Gloria Goodwin Killian, director of ACWIP (Action Committee for Women in Prison) and a Pasadena legal researcher and prisoner advocate, spoke in support for Atkins's compassionate release, arguing, "Susan has been punished all that she can be. Short of going out to the hospital and physically torturing her, there is nothing left anyone can do to her. The people who are suffering are the people you see in this room today." In July 2008, Atkins' husband, James W. Whitehouse, told the board, "They tell me that if we're lucky we have three months and it's not going to be fun. Susan didn't ask for this release. I'm asking for this release. I promised her when I married her that I'd take care of her…I want to be there for her. The fact that this is going to save the state of California millions to guard someone who can’t sit up should be in our favor as well." (She ended up living over a year after this statement.)

Ultimately, after final deliberations the 11 members of the California Board of Parole Hearings unanimously declined to refer Atkins's request for compassionate release to the sentencing court. The decision—posted on its website—meant that Atkins's request would not be forwarded to the Los Angeles Superior Court that sentenced her, which would have had the final say as to whether she would be released. On September 24, 2008, Atkins was transferred back to the Central California Women's Facility in Chowchilla, California, to the facility's skilled nursing center.

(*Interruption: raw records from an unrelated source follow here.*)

(* ===== verification/Auth.v ===== *)
(** * Authentication and access control: [internal/auth]

    Roles and the actions they may perform, session tokens, the middleware that
    guards a route, and password hashes.  The JWT library and the argon2 key
    derivation are arguments. *)

From Stdlib Require Import Ascii.
From stdpp Require Import gmap strings.
From S2P Require Import Prelude GoStrings Apperr GoMonad.

(** ** Roles and actions: [roles.go], [rbac.go] *)

Definition RoleAdmin : string := "admin".
Definition RoleOperator : string := "operator".
Definition RoleViewer : string := "viewer".

(** [Role.Valid]. *)
Definition Role_Valid (r : string) : bool := bool_decide (r ∈ [RoleAdmin; RoleOperator; RoleViewer]).

(** [ParseRole]. *)
Definition ParseRole (s : string) : result string :=
  if negb (Role_Valid s) then Err (New KindInvalid ("invalid role: " +:+ s)) else Ok s.

Definition ActionInstanceRead : string := "instance.read".
Definition ActionInstanceWrite : string := "instance.write".
Definition ActionInstanceDelete : string := "instance.delete".
Definition ActionInstanceConnect : string := "instance.connect".
Definition ActionBackupRead : string := "backup.read".
Definition ActionBackupWrite : string := "backup.write".
Definition ActionBackupRestore : string := "backup.restore".
Definition ActionMetricsRead : string := "metrics.read".
Definition ActionAuditRead : string := "audit.read".
Definition ActionUserManage : string := "user.manage".

(** [AllActions]. *)
Definition AllActions : list string :=
  [ActionInstanceRead; ActionInstanceWrite; ActionInstanceDelete; ActionInstanceConnect;
   ActionBackupRead; ActionBackupWrite; ActionBackupRestore;
   ActionMetricsRead; ActionAuditRead; ActionUserManage].

(** [readActions]. *)
Definition readActions : list string := [ActionInstanceRead; ActionBackupRead; ActionMetricsRead].

(** [toSet] and [grants]. *)
Definition toSet (actions : list string) : gset string := list_to_set actions.
Definition grants : gmap string (gset string) :=
  list_to_map
    [(RoleViewer, toSet readActions);
     (RoleOperator, toSet ([ActionInstanceWrite; ActionInstanceDelete; ActionInstanceConnect;
                            ActionBackupWrite; ActionBackupRestore; ActionAuditRead] ++ readActions))].

(** [Can]. *)
Definition Can (role action : string) : bool :=
  if bool_decide (role = RoleAdmin) then true
  else bool_decide (action ∈ default ∅ (grants !! role)).

(** ** Session tokens: [jwt.go] *)

(** [Claims], with the registered claims [Issue] sets; times in nanoseconds. *)
Record Claims := mkClaims {
  clm_UserID : string;
  clm_Email : string;
  clm_Role : string;
  clm_Subject : string;
  clm_IssuedAt : Z;
  clm_NotBefore : Z;
  clm_ExpiresAt : Z;
}.

(** [Issuer]; its clock is an argument of the operations. *)
Record Issuer := mkIssuer {
  iss_secret : string;
  iss_ttl : Z;
}.

Definition MinSecretLen : nat := 32.

(** [NewIssuer]. *)
Definition NewIssuer (secret : string) (ttl : Z) : result Issuer :=
  if String.length secret <? MinSecretLen then
    Err (New KindInternal ("auth: jwt secret must be at least " +:+ itoa (Z.of_nat MinSecretLen) +:+ " bytes"))
  else Ok (mkIssuer secret ttl).

(** The JWT library as the package configures it: signing with HS256, and
    parsing that accepts HS256 only and requires [exp], given the key and the
    time. *)
Class JWT := {
  jwt_sign : string → Claims → result string;
  jwt_parse : string → Z → string → result Claims;
}.

Section tokens.
Context {J : JWT}.

(** [Issue], at the time [now]. *)
Definition Issue (i : Issuer) (now : Z) (userID email role : string) : result string :=
  let claims := mkClaims userID email role userID now now (now + iss_ttl i) in
  match jwt_sign (iss_secret i) claims with
  | Err e => Err (Errorf_w ("auth: sign token: " +:+ Error e) e)
  | Ok signed => Ok signed
  end.

(** [Verify], at the time [now]. *)
Definition VerifyToken (i : Issuer) (now : Z) (token : string) : result Claims :=
  match jwt_parse (iss_secret i) now token with
  | Err e => Err (Wrap KindUnauthorized "auth: invalid token" e)
  | Ok claims =>
      if negb (Role_Valid (clm_Role claims)) then Err (New KindUnauthorized "auth: invalid role claim")
      else Ok claims
  end.

(** ** Middleware: [middleware.go] *)

(** What a middleware does with a request: answer it, or hand it to the next
    handler, with the claims its context carries. *)
Inductive Guard :=
  | Reject (status : Z) (msg : string)
  | Pass (claims : option Claims).

(** [bearerToken], of the [Authorization] header. *)
Definition bearerToken (h : string) : option string :=
  match Cut h " " with
  | None => None
  | Some (scheme, token) =>
      if negb (EqualFold scheme "Bearer") then None
      else
        let token := TrimSpace token in
        if bool_decide (token = "") then None else Some token
  end.

(** [Authenticate]. *)
Definition Authenticate (i : Issuer) (now : Z) (authorization : string) : Guard :=
  match bearerToken authorization with
  | None => Reject 401 "missing or malformed bearer token"
  | Some token =>
      match VerifyToken i now token with
      | Err _ => Reject 401 "invalid token"
      | Ok claims => Pass (Some claims)
      end
  end.

(** [RequireAction], of the claims in the request's context. *)
Definition RequireAction (action : string) (claims : option Claims) : Guard :=
  match claims with
  | None => Reject 401 "authentication required"
  | Some c => if negb (Can (clm_Role c) action) then Reject 403 "insufficient permissions" else Pass claims
  end.

(** A route behind both, as the router chains them. *)
Definition guarded (i : Issuer) (now : Z) (action authorization : string) : Guard :=
  match Authenticate i now authorization with
  | Reject s m => Reject s m
  | Pass claims => RequireAction action claims
  end.
End tokens.

(** ** Base64 without padding *)

Definition b64_alphabet : string := "ABCDEFGHIJKLMNOPQRSTUVWXYZabcdefghijklmnopqrstuvwxyz0123456789+/".
Definition enc6 (n : nat) : ascii := default "A"%char (String.get n b64_alphabet).
Definition dec6 (c : ascii) : option nat := Index b64_alphabet (String c "").

(** [base64.RawStdEncoding.EncodeToString]. *)
Fixpoint b64_encode (s : string) : string :=
  match s with
  | EmptyString => EmptyString
  | String a EmptyString =>
      let a := byte_val a in
      String (enc6 (a / 4)) (String (enc6 (a mod 4 * 16)) "")
  | String a (String b EmptyString) =>
      let a := byte_val a in let b := byte_val b in
      String (enc6 (a / 4)) (String (enc6 (a mod 4 * 16 + b / 16)) (String (enc6 (b mod 16 * 4)) ""))
  | String a (String b (String c s')) =>
      let a := byte_val a in let b := byte_val b in let c := byte_val c in
      String (enc6 (a / 4)) (String (enc6 (a mod 4 * 16 + b / 16))
        (String (enc6 (b mod 16 * 4 + c / 64)) (String (enc6 (c mod 64)) (b64_encode s'))))
  end.

(** [DecodeString]: line breaks are skipped, the bits left over at the end are
    ignored, and a single character left over is an error. *)
Fixpoint b64_quanta (l : list nat) : option string :=
  match l with
  | [] => Some ""
  | [_] => None
  | [n0; n1] => Some (chr (n0 * 4 + n1 / 16))
  | [n0; n1; n2] => Some (chr (n0 * 4 + n1 / 16) +:+ chr (n1 mod 16 * 16 + n2 / 4))
  | n0 :: n1 :: n2 :: n3 :: l' =>
      s ← b64_quanta l';
      Some (chr (n0 * 4 + n1 / 16) +:+ chr (n1 mod 16 * 16 + n2 / 4) +:+ chr (n2 mod 4 * 64 + n3) +:+ s)
  end.
Fixpoint b64_digits (s : string) : option (list nat) :=
  match s with
  | EmptyString => Some []
  | String c s' =>
      if ascii_eqb c nl_char || ascii_eqb c (ascii_of_nat 13) then b64_digits s'
      else n ← dec6 c; l ← b64_digits s'; Some (n :: l)
  end.
Definition b64_decode (s : string) : option string := l ← b64_digits s; b64_quanta l.

(** ** Passwords: [password.go] *)

(** [argon2Params]. *)
Record argon2Params := mkParams {
  a2_memory : Z;
  a2_iterations : Z;
  a2_parallelism : Z;
  a2_saltLen : Z;
  a2_keyLen : Z;
}.

Definition currentParams : argon2Params := mkParams (19 * 1024) 2 1 16 32.
Definition argon2_Version : Z := 19.
Definition ErrInvalidHash : error := Errorf "auth: invalid password hash encoding".

(** [%d] of [Sscanf] into an unsigned integer of [bits] bits: blanks are skipped,
    then digits are read; what follows is the rest. *)
Definition scan_uint (bits : Z) (s : string) : option (Z * string) :=
  let s := skip_blanks s in
  let d := take_digits s in
  if bool_decide (d = "") then None
  else match digits_val 0 d with
       | Some n => if bool_decide (n < 2 ^ bits)%Z then Some (n, str_drop (String.length d) s) else None
       | None => None
       end.

(** A literal of a [Sscanf] format. *)
Definition scan_lit (lit s : string) : option string :=
  if HasPrefix s lit then Some (str_drop (String.length lit) s) else None.

(** [Sscanf(parts[2], "v=%d", &version)] into an [int], and the [Sprintf] back. *)
Definition scan_version (s : string) : option Z := s ← scan_lit "v=" s; Sscanf_d s.
Definition print_version (v : Z) : string := "v=" +:+ itoa v.

(** [Sscanf(parts[3], "m=%d,t=%d,p=%d", ...)] and back. *)
Definition scan_params (s : string) : option (Z * Z * Z) :=
  s ← scan_lit "m=" s; '(m, s) ← scan_uint 32 s;
  s ← scan_lit ",t=" s; '(t, s) ← scan_uint 32 s;
  s ← scan_lit ",p=" s; '(p, s) ← scan_uint 8 s;
  Some (m, t, p).
Definition print_params (m t p : Z) : string :=
  "m=" +:+ itoa m +:+ ",t=" +:+ itoa t +:+ ",p=" +:+ itoa p.

(** [decodeHash]. *)
Definition decodeHash (encoded : string) : result (argon2Params * string * string) :=
  match SplitChar "$" encoded with
  | [_; alg; ver; params; salt64; hash64] =>
      if bool_decide (alg ≠ "argon2id") then Err ErrInvalidHash else
      match scan_version ver with
      | None => Err ErrInvalidHash
      | Some version =>
      if bool_decide (version ≠ argon2_Version) || bool_decide (print_version version ≠ ver)
      then Err ErrInvalidHash else
      match scan_params params with
      | None => Err ErrInvalidHash
      | Some (m, t, p) =>
      if bool_decide (print_params m t p ≠ params) then Err ErrInvalidHash else
      if bool_decide (m = 0)%Z || bool_decide (t = 0)%Z || bool_decide (p = 0)%Z then Err ErrInvalidHash else
      match b64_decode salt64, b64_decode hash64 with
      | Some salt, Some hash =>
          if bool_decide (salt = "") || bool_decide (hash = "") then Err ErrInvalidHash
          else Ok (mkParams m t p (len salt mod 2 ^ 32) (len hash mod 2 ^ 32), salt, hash)
      | _, _ => Err ErrInvalidHash
      end
      end
      end
  | _ => Err ErrInvalidHash
  end.

Section passwords.
(** [argon2.IDKey]. *)
Context (IDKey : string → string → Z → Z → Z → Z → string).

(** The text of a hash. *)
Definition encodeHash (p : argon2Params) (salt hash : string) : string :=
  "$argon2id$v=" +:+ itoa argon2_Version +:+
  "$m=" +:+ itoa (a2_memory p) +:+ ",t=" +:+ itoa (a2_iterations p) +:+ ",p=" +:+ itoa (a2_parallelism p) +:+
  "$" +:+ b64_encode salt +:+ "$" +:+ b64_encode hash.

(** [HashPassword], given what [rand.Read] fills the salt with. *)
Definition HashPassword (rand : result string) (password : string) : result string :=
  let p := currentParams in
  match rand with
  | Err e => Err (Errorf_w ("auth: generate salt: " +:+ Error e) e)
  | Ok salt =>
      let hash := IDKey password salt (a2_iterations p) (a2_memory p) (a2_parallelism p) (a2_keyLen p) in
      Ok (encodeHash p salt hash)
  end.

(** [VerifyPassword]. *)
Definition VerifyPassword (password encoded : string) : result bool :=
  match decodeHash encoded with
  | Err e => Err e
  | Ok (p, salt, want) =>
      let got := IDKey password salt (a2_iterations p) (a2_memory p) (a2_parallelism p) (a2_keyLen p) in
      Ok (bool_decide (got = want))
  end.
End passwords.

(** [NeedsRehash]. *)
Definition NeedsRehash (encoded : string) : bool :=
  match decodeHash encoded with
  | Err _ => true
  | Ok (p, _, _) =>
      bool_decide (a2_memory p < a2_memory currentParams)%Z ||
      bool_decide (a2_iterations p < a2_iterations currentParams)%Z ||
      bool_decide (a2_parallelism p < a2_parallelism currentParams)%Z ||
      bool_decide (a2_keyLen p < a2_keyLen currentParams)%Z
  end.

Atkins' minimum eligible parole date was October 6, 1976. Her initial parole consideration hearing was on September 14, 1976, at which time she was denied parole. Prior to her 2009 parole hearing, a website maintained by her husband claimed that she was paralyzed over 85 percent of her body and unable to sit up or be transferred to a wheelchair. For the final time, Atkins was denied parole on September 2, 2009.

===Death===
Atkins died of brain cancer on September 24, 2009, at the Central California Women's Facility in Chowchilla. A prison spokesperson announced to reporters that her cause of death was listed as "natural causes". Her husband, James Whitehouse, subsequently released a statement saying that "Her last whispered word was 'Amen'."

==Media portrayals==
Atkins was portrayed by Nancy Wolfe in the 1976 made-for-TV film Helter Skelter, and by Marguerite Moreau in that film's 2004 remake. She was played by Maureen Allisse in The Manson Family (2003), by Anjelica Scannura in Manson, My Name Is Evil (2009), by Devanny Pinn in House of Manson (2014), by Ambyr Childers in the 2015 TV series Aquarius, by Sarah Paulson in American Horror Story: Cult, by Kristine Hayworth in Prettyface, by Marianne Rendon in Charlie Says, and by Mikey Madison in Once Upon a Time in Hollywood.